Por su parte, el principal investigado en esta operación que se denominó “Ñagra” , José G., declaró que él era el único responsable de las financiaciones, que era una cuestión que llevaba en exclusiva y que por lo tanto para lo bueno y para lo malo él era quien debía responder. La hija manifestó que se dedicaba a realizar tareas de posventa y que desconocía las operaciones con las financieras, mientras que la esposa de José G. indicó que su única relación con la causa es que era socia del concesionario. La defensa trata de demostrar que no hubo lucro, que era esta operaciones supuestamente fraudulentas se realizaban para tapar el agujero económico del negocio. Donde se dan más casos no son en los vehículos nuevos, sino en los de segunda mano. El acuerdo entre las partes se antoja complicado porque las financieras reclaman la responsabilidad civil, que podía superar los 600.000 euros, de hecho, el presunto fraude, según los datos que en su día facilitó la propia Guardia Civil, alcanzó los 640.000 euros.

En su momento, cuando en 2019 declararon los afectados, las preguntas de los letrados de la acusación estaban encaminadas a saber con quién o quiénes había negociado sus clientes la compra de sus vehículos, de quién o quiénes eran las firmas que figuraba en los contratos firmados con las financieras y qué perjuicios económicos supuso para los afectados la situación en la que cayeron.
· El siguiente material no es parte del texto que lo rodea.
Example regexp_nested_repetition_rejected : Regexp.compile "0++x" = None.
Proof. reflexivity. Qed.

Example template_unclosed_action :
  Template.Parse "cd {{ .DriverBuildDir" = Err (LibError "template" "unclosed action").
Proof. reflexivity. Qed.

Example template_missing_field_keeps_buffer :
  option_map (fun t => Template.Execute t (fun _ => None))
    (match Template.Parse "kernel-devel-{{ .KernelPackage }}.rpm" with
     | Ok t => Some t
     | _ => None
     end)
  = Some ("kernel-devel-",
          Some (LibError "template" "can't evaluate field KernelPackage")).
Proof. reflexivity. Qed.

(** * Further properties of debian.go *)

Section Kbuild.

Context {RE : Regexp.Engine}.
Variable E : Env.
El presunto fraude alcanza algo más de los 640.000 euros y consistía en una doble financiación del vehículos que matriculaba y supuestamente vendía Motor Cangas. Según la Guardia Civil, los investigados fingían la compra de otros vehículos, cometiendo así, presuntos continuados de estafa y falsedad documental. La Guardia Civil inició las investigaciones a principios del año 2018, tras la denuncia de varios perjudicados en el Juzgado Número 1 de Cangas.
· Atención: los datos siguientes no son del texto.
(** Buckets are ordered as the values they hold. *)
Lemma lowestEquivalentValue_mono (a b : Z) :
  0 <= a <= b -> lowestEquivalentValue cfg a <= lowestEquivalentValue cfg b.
Proof.
  intros Hab. pose proof (bucketShift_mono a b Hab) as Hs.
  pose proof (bucketShift_nonneg a) as Ha0.
  destruct (Z.eq_dec (bucketShift cfg a) (bucketShift cfg b)) as [Heq|Hne].
  - rewrite !lowestEquivalentValue_eq, Heq.
    assert (0 < 2 ^ bucketShift cfg b) by (apply Z.pow_pos_nonneg; lia).
    apply Z.mul_le_mono_nonneg_l; [lia|]. apply Z.div_le_mono; lia.
  - (* [b] lies in a higher power-of-two range than [a] *)
    assert (Hlt : Z.log2 a < Z.log2 b) by (unfold bucketShift in *; lia).
    assert (Hb : 0 < b).
    { destruct (Z.le_gt_cases b 0) as [Hle|]; [|assumption].
      rewrite (Z.log2_nonpos b Hle) in Hlt. pose proof (Z.log2_nonneg a). lia. }
    pose proof subBucketMagnitude_nonneg as Hk0.
    assert (Hsb : bucketShift cfg b <= Z.log2 b) by (unfold bucketShift in *; lia).
    destruct (Z.log2_spec b Hb) as [Hlow _].
    assert (Ha : a < 2 ^ Z.log2 b).
    { destruct (Z.eq_dec a 0) as [->|Hne0]; [apply Z.pow_pos_nonneg; lia|].
      destruct (Z.log2_spec a ltac:(lia)) as [_ Hup].
      eapply Z.lt_le_trans; [exact Hup|].
      apply Z.pow_le_mono_r; lia. }
    set (s := bucketShift cfg b) in *.
    assert (Hp : 0 < 2 ^ s) by (apply Z.pow_pos_nonneg; lia).
    assert (Hsplit : 2 ^ Z.log2 b = 2 ^ s * 2 ^ (Z.log2 b - s)).
    { rewrite <- Z.pow_add_r by lia. f_equal. lia. }
    assert (Hq : 2 ^ (Z.log2 b - s) <= b / 2 ^ s)
      by (apply Z.div_le_lower_bound; lia).
    pose proof (lowestEquivalentValue_le a).
    rewrite (lowestEquivalentValue_eq b). fold s.
    assert (2 ^ s * 2 ^ (Z.log2 b - s) <= 2 ^ s * (b / 2 ^ s))
      by (apply Z.mul_le_mono_nonneg_l; lia).
    lia.
Qed.

End BucketLayout.

Section Recording.
Import Hdr.
#[local] Open Scope Z_scope.

Implicit Types h g : PreciseHdrHistogram.

Lemma histogram_eq h g :
  config h = config g -> counts h = counts g -> h = g.
Proof. destruct h, g; simpl; intros -> ->; reflexivity. Qed.

Lemma recordOrDrop_negative h (v : Z) : v < 0 -> recordOrDrop h v = h.
Proof. intros Hv. unfold recordOrDrop, record. rewrite decide_True by assumption. reflexivity. Qed.

Lemma recordOrDrop_valid h (v : Z) :
  0 <= v ->
  recordOrDrop h v
  = {| config := config h;
       counts := partial_alter increment
                   (lowestEquivalentValue (config h) v) (counts h) |}.
Proof. intros Hv. unfold recordOrDrop, record. rewrite decide_False by lia. reflexivity. Qed.

Lemma config_recordOrDrop h (v : Z) : config (recordOrDrop h v) = config h.
Proof.
  destruct (Z.lt_ge_cases v 0);
    [rewrite recordOrDrop_negative | rewrite recordOrDrop_valid]; auto.
Qed.

Lemma config_recordAll h (samples : list Z) : config (recordAll h samples) = config h.
Proof.
  revert h. induction samples as [|v rest IH]; intros h; [reflexivity|].
  simpl. unfold recordAll in IH. rewrite IH. apply config_recordOrDrop.
Qed.

Lemma recordAll_app h (xs ys : list Z) :
  recordAll h (xs ++ ys) = recordAll (recordAll h xs) ys.
Proof. apply foldl_app. Qed.

(** ** Merging *)

Lemma merge_empty h (cfg : Config) : merge h (empty cfg) = h.
Proof.
  apply histogram_eq; [reflexivity|]. simpl.
  apply (right_id (∅ : gmap Z N) (union_with _)).
Qed.

Lemma merge_comm h g : config h = config g -> merge h g = merge g h.
Proof.
  intros Hc. apply histogram_eq; [exact Hc|]. simpl.
  apply fin_maps.union_with_comm. intros. f_equal. lia.
Qed.

Lemma merge_assoc h g k : merge (merge h g) k = merge h (merge g k).
Proof.
  apply histogram_eq; [reflexivity|]. simpl.
  apply map_eq. intros i. rewrite !lookup_union_with.
  destruct (counts h !! i), (counts g !! i), (counts k !! i); simpl;
    try reflexivity; f_equal; lia.
Qed.

(** Recording into the argument of a merge is recording into the merge. *)
Lemma merge_recordOrDrop h g (v : Z) :
  config g = config h ->
  merge h (recordOrDrop g v) = recordOrDrop (merge h g) v.
Proof.
  intros Hc. destruct (Z.lt_ge_cases v 0) as [Hneg|Hpos].
  { rewrite !recordOrDrop_negative by assumption. reflexivity. }
  rewrite !recordOrDrop_valid by assumption.
  apply histogram_eq; [reflexivity|]. simpl. rewrite Hc.
  apply map_eq. intros i.
  rewrite lookup_union_with, !lookup_partial_alter, !lookup_union_with.
  case_decide; [subst i|reflexivity]. unfold increment.
  destruct (counts h !! _), (counts g !! _); simpl; f_equal; lia.
Qed.

Lemma merge_recordAll h g (samples : list Z) :
  config g = config h ->
  merge h (recordAll g samples) = recordAll (merge h g) samples.
Proof.
  revert g. induction samples as [|v rest IH]; intros g Hc; [reflexivity|].
  simpl. unfold recordAll in IH. rewrite IH by (rewrite config_recordOrDrop; exact Hc).
  rewrite merge_recordOrDrop by exact Hc. reflexivity.
Qed.

(** Merging what two streams built is building from their concatenation. *)
Lemma merge_build (cfg : Config) (xs ys : list Z) :
  merge (build cfg xs) (build cfg ys) = build cfg (xs ++ ys).
Proof.
  unfold build. rewrite recordAll_app, merge_recordAll, merge_empty; [reflexivity|].
  rewrite config_recordAll. reflexivity.
Qed.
Según la investigación realizada por la Unidad Orgánica de la Policía Judicial de la Comandancia de la Guardia Civil de Pontevedra, los clientes acudían a comprar un vehículo al concesionario y, al gestionar su adquisición, el administrador copiaba la documentación del comprador para después utilizarla en otras operaciones de financiación sobre el mismo vehículo en otras financieras diferentes.